* _What to produce_:
Using the entries below, output each line exactly from the first through the one that contains "- [undefined] is".

+++ Material supplied +++

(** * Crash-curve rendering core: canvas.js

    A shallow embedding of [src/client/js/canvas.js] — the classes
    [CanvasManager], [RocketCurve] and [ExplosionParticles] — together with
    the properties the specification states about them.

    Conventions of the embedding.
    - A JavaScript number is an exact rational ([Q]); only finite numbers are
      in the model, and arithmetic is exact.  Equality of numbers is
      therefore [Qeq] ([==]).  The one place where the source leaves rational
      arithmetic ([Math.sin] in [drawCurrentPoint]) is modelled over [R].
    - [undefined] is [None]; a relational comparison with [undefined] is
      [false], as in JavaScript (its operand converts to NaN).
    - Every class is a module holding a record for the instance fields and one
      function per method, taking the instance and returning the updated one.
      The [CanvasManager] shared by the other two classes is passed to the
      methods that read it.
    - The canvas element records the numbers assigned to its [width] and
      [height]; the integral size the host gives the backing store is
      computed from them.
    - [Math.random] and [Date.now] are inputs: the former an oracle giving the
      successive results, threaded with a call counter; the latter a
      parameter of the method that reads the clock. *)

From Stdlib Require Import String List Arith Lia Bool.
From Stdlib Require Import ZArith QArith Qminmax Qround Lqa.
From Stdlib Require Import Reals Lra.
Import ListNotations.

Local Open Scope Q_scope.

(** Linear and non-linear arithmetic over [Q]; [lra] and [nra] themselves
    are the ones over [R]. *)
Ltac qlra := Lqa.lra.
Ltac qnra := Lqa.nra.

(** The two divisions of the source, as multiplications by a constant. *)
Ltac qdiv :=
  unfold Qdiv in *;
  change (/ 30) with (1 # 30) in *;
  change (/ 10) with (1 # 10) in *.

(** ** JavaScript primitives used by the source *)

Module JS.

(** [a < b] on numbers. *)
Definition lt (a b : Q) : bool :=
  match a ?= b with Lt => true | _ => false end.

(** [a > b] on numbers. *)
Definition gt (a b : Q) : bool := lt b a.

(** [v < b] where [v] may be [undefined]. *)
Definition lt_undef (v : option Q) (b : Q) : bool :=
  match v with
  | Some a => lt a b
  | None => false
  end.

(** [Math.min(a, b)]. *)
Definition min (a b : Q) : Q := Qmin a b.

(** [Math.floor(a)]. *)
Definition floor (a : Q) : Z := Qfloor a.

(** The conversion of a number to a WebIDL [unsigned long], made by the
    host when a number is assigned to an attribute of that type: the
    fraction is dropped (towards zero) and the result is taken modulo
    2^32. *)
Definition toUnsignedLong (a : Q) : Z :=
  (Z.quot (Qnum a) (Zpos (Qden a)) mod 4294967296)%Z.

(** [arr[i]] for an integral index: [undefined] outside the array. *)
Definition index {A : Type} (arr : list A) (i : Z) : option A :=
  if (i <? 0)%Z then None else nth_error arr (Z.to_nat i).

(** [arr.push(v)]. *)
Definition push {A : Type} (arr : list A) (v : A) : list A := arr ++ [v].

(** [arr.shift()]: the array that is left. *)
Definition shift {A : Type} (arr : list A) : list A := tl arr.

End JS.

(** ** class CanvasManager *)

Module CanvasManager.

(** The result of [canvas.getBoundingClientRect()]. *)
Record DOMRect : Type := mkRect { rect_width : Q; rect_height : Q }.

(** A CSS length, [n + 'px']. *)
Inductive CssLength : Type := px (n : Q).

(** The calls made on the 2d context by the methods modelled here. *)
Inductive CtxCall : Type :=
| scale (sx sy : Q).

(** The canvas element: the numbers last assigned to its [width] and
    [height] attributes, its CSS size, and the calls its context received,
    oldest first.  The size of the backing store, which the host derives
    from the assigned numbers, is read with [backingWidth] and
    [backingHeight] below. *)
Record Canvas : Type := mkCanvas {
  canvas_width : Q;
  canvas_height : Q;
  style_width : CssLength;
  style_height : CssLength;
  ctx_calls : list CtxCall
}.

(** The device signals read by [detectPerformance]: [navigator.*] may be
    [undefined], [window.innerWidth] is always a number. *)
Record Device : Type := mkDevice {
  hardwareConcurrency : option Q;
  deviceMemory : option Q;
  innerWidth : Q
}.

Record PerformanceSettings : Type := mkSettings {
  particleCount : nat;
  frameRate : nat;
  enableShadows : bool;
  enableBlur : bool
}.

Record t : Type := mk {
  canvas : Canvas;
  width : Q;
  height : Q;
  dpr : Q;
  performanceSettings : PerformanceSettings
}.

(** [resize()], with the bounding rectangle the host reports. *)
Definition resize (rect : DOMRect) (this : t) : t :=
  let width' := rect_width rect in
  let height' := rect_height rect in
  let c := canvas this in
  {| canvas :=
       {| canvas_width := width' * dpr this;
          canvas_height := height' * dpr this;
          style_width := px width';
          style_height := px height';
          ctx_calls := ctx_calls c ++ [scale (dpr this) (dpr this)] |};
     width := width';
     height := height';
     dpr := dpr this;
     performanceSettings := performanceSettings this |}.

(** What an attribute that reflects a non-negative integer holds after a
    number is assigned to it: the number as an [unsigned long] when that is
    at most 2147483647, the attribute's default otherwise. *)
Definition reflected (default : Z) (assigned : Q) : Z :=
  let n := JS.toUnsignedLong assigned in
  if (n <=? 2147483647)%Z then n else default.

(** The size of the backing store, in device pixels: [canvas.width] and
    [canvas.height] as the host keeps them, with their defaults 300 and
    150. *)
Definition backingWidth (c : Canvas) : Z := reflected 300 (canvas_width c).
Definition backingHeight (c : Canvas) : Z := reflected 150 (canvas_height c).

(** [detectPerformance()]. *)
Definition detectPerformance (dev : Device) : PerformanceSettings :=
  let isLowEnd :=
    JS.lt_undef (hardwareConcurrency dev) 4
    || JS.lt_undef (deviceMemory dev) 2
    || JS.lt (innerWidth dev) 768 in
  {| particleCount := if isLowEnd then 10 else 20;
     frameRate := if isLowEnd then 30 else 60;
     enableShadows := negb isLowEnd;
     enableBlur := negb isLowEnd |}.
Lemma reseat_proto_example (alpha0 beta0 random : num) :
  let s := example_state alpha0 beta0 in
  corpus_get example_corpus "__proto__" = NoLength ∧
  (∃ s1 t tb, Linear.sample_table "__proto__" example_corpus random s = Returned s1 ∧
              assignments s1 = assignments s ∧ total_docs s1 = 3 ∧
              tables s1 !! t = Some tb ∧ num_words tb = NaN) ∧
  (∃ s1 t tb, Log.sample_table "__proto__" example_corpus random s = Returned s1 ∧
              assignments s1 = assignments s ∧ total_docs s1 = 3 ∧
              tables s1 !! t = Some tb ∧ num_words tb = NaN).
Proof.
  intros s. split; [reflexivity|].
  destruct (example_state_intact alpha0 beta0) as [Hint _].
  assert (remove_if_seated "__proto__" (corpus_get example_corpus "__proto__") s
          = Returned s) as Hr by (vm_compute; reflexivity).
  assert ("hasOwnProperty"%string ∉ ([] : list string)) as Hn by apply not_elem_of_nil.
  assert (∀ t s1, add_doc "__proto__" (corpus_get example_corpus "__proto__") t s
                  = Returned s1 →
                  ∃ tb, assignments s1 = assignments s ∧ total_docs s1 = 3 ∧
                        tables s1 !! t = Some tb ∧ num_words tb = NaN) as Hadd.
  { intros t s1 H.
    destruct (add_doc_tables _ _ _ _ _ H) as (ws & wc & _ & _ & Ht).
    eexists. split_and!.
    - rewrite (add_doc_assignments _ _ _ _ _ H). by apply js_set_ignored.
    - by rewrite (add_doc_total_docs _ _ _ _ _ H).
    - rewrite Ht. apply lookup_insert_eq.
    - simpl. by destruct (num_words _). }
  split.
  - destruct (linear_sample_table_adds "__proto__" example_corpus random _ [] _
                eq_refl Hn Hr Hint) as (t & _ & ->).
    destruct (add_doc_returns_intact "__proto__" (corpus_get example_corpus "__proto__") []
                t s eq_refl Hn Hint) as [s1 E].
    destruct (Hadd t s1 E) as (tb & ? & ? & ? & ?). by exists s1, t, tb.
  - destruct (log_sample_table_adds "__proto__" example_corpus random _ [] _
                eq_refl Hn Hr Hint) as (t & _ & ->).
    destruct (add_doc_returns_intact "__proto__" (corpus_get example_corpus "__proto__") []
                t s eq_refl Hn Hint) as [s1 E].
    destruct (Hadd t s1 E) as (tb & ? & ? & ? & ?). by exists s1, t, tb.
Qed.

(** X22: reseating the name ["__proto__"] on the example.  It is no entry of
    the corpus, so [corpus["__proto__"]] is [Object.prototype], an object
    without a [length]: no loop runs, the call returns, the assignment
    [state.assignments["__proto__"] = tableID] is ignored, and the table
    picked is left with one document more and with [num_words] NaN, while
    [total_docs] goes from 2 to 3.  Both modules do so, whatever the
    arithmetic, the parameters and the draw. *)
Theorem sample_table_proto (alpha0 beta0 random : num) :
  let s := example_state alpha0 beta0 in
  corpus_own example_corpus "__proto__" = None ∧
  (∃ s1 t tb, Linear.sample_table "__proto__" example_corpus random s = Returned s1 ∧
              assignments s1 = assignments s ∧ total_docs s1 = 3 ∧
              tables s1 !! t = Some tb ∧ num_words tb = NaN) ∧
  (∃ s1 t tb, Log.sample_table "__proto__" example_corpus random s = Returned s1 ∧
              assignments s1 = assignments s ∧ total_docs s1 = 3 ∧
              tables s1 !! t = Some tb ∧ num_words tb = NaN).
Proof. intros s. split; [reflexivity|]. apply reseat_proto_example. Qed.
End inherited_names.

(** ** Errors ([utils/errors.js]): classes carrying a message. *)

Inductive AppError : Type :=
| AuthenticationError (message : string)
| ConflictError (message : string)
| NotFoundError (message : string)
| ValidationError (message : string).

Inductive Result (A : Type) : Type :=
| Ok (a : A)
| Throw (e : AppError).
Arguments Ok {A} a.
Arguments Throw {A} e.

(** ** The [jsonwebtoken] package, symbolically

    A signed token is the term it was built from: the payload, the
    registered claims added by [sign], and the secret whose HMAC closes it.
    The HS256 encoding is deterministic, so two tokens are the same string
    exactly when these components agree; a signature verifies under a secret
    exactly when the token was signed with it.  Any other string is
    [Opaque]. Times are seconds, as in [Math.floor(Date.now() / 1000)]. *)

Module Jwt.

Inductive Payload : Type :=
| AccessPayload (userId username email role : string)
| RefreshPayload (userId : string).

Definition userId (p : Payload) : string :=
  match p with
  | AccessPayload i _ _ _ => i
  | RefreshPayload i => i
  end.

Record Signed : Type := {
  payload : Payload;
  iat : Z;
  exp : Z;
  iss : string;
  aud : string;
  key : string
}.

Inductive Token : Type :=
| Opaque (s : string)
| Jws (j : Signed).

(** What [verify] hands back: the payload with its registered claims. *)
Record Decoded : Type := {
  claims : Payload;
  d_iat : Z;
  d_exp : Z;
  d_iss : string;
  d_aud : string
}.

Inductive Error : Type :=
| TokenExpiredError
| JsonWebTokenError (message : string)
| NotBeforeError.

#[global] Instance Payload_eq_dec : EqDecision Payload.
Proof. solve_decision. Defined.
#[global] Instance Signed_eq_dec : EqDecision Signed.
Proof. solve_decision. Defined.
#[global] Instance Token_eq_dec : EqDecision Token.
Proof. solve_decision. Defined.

+++

* _Solution to this problem_:
(** * Crash-curve rendering core: canvas.js

    A shallow embedding of [src/client/js/canvas.js] — the classes
    [CanvasManager], [RocketCurve] and [ExplosionParticles] — together with
    the properties the specification states about them.

    Conventions of the embedding.
    - A JavaScript number is an exact rational ([Q]); only finite numbers are
      in the model, and arithmetic is exact.  Equality of numbers is
      therefore [Qeq] ([==]).  The one place where the source leaves rational
      arithmetic ([Math.sin] in [drawCurrentPoint]) is modelled over [R].
    - [undefined] is [None]; a relational comparison with [undefined] is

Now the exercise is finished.